Induction Certification (prototype)

The current prototype checks explicit induction-head certificates. Certificates are produced by untrusted Python scripts and verified by the Lean CLI; no model forward pass runs in Lean. The input setup follows the standard literature diagnostic: repeated token patterns (pattern repeated twice) and attention stripes that look back by one period.

For a step-by-step walkthrough, see docs/demo.md. For a careful statement of what certificates do and do not claim, see docs/cert_usefulness.md.

Build a head certificate (untrusted)

python scripts/build_gpt2_induction_cert.py \
  --output reports/gpt2_induction.cert \
  --layer 0 --head 5 --seq 32 --pattern-length 16 \
  --random-pattern --seed 0 \
  --active-eps-max 1/2

Layer/head indices in the generator are 0-based to match the literature.

To emit an induction-aligned certificate (explicit prompt period metadata):

python scripts/build_gpt2_induction_cert.py \
  --output reports/gpt2_induction.cert \
  --layer 0 --head 5 --seq 32 --pattern-length 16 \
  --random-pattern --seed 0 \
  --active-eps-max 1/2 \
  --kind induction-aligned

To certify a non-vacuous logit-diff lower bound, supply a direction:

python scripts/build_gpt2_induction_cert.py \
  --output reports/gpt2_induction.cert \
  --layer 0 --head 5 --seq 32 --pattern-length 16 \
  --random-pattern --seed 0 \
  --active-eps-max 1/2 \
  --direction-target 1268 --direction-negative 1796

Or let the untrusted script search for a direction in a vocab slice:

python scripts/build_gpt2_induction_cert.py \
  --output reports/gpt2_induction.cert \
  --layer 0 --head 5 --seq 32 --pattern-length 16 \
  --random-pattern --seed 0 \
  --active-eps-max 1/2 \
  --search-direction --direction-vocab-min 1000 --direction-vocab-max 2000 \
  --direction-min-lb 1/10 \
  --direction-report-out reports/direction_report.txt --direction-topk 10 \
  --tokens-out reports/gpt2_induction.tokens

Direction search is untrusted witness generation; the Lean CLI only verifies the resulting explicit certificate. The direction report lists the top-ranked candidates by estimated lower bound so you can pick a stable non-vacuous direction.

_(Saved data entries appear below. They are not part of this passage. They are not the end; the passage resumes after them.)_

(** * CastXML, [src/RunClang.cxx]: a shallow embedding and its properties

  The file follows the translation unit top-down:

  - [StdString]: the three [std::string] members the code calls
    ([find], [substr], [operator+]);
  - [Predefines]: [CastXMLPredefines<T>::UpdatePredefines] and
    [BeginSourceFileAction];
  - [ClangLib]: the interface of the Clang libraries the driver code
    calls, as a type class over an abstract world;
  - [Run]: [CreateFrontendAction], [runClangCI], [runClangImpl] and
    [runClang] in a state-and-log monad;
  - [Scripted], [NoDiagnostics]: small instances of [ClangLib] to run
    the model on;
  - [Observations]: what a log shows, and a job's result stated from the
    library's answers;
  - [StringFacts], [PredefinesFacts], [RunFacts], [MoreFacts]: the
    properties. *)

From Stdlib Require Import String Ascii List ZArith Lia Bool Arith.
From Stdlib Require Import DecimalString.
Import ListNotations.

Local Open Scope list_scope.
Local Open Scope string_scope.

(* ===================================================================== *)
(** ** [std::string] *)
(* ===================================================================== *)

Module StdString.

(** [std::out_of_range], the only exception the members below throw. *)
Inductive exn : Type := out_of_range.

(** A computation that returns or throws. *)
Inductive result (A : Type) : Type :=
| Ok (a : A)
| Throw (e : exn).
Arguments Ok {A} a.
Arguments Throw {A} e.

Definition bind {A B : Type} (r : result A) (k : A -> result B) : result B :=
  match r with
  | Ok a => k a
  | Throw e => Throw e
  end.

(** [s.find(pat)]: the lowest position at which [pat] occurs in [s];
    [None] stands for [std::string::npos]. *)
Fixpoint find (s pat : string) : option nat :=
  if prefix pat s then Some 0
  else match s with
       | EmptyString => None
       | String _ s' => option_map S (find s' pat)
       end.
Lemma call_batches_module_lists_witness :
  exists module_data',
    dict_get (KStr "m1") Samples.multi_agent_batched
    = Some (VDict module_data')
    /\ dict_keys module_data' = [KStr "obs"; KStr "infos"]
    /\ (forall col v,
          dict_get col
            [(KStr "obs", VList [VInt 1; VInt 2]);
             (KStr "infos", VList [VDict []; VDict []])] = Some v ->
          match v with
          | VList items =>
              if decide (col = KStr SampleBatch.INFOS)
              then dict_get col module_data' = Some v
              else exists b, Samples.stack items = Ok b
                             /\ dict_get col module_data' = Some b
          | _ => dict_get col module_data' = Some v
          end).
Proof.
  apply (call_batches_module_lists Samples.stack Samples.default_policy
           (MultiAgentRLModule ["m1"]) Samples.multi_agent_data
           [MultiAgentEpisode] None (KStr "m1")
           [(KStr "obs", VList [VInt 1; VInt 2]);
            (KStr "infos", VList [VDict []; VDict []])]
           Samples.multi_agent_batched None).
  - compute_done.
  - reflexivity.
  - reflexivity.
  - compute_done.
  - reflexivity.
  - reflexivity.
Defined.

Lemma call_keeps_infos_list_witness :
  dict_get (KStr SampleBatch.INFOS) Samples.single_agent_batched
  = Some (VList (concat_items Samples.infos_episodes)).
Proof.
  apply (call_keeps_infos_list Samples.stack Samples.default_policy RLModule
           Samples.single_agent_data [SingleAgentEpisode] (Some [])
           Samples.infos_episodes Samples.single_agent_batched
           (Some Samples.memorized)).
  - compute_done.
  - reflexivity.
  - reflexivity.
  - compute_done.
  - reflexivity.
Defined.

Optional direction metadata:

--direction-target <token_id> --direction-negative <token_id>

Verify a head certificate (trusted checker)

lake exe nfp induction verify --cert reports/gpt2_induction.cert

Optional gates:

--min-active <n>   --min-margin <rat>   --max-eps <rat>   --min-logit-diff <rat>   --tokens <path>
--min-stripe-mean <rat>   --min-copying <rat>   --min-stripe-top1 <rat>

The CLI reports the certificate kind in its success message (e.g., onehot-approx (proxy) or induction-aligned).

If --tokens is provided, the CLI verifies:

  • kind onehot-approx: prev/active match previous-occurrence semantics.
  • kind induction-aligned: the token sequence is periodic with the declared period.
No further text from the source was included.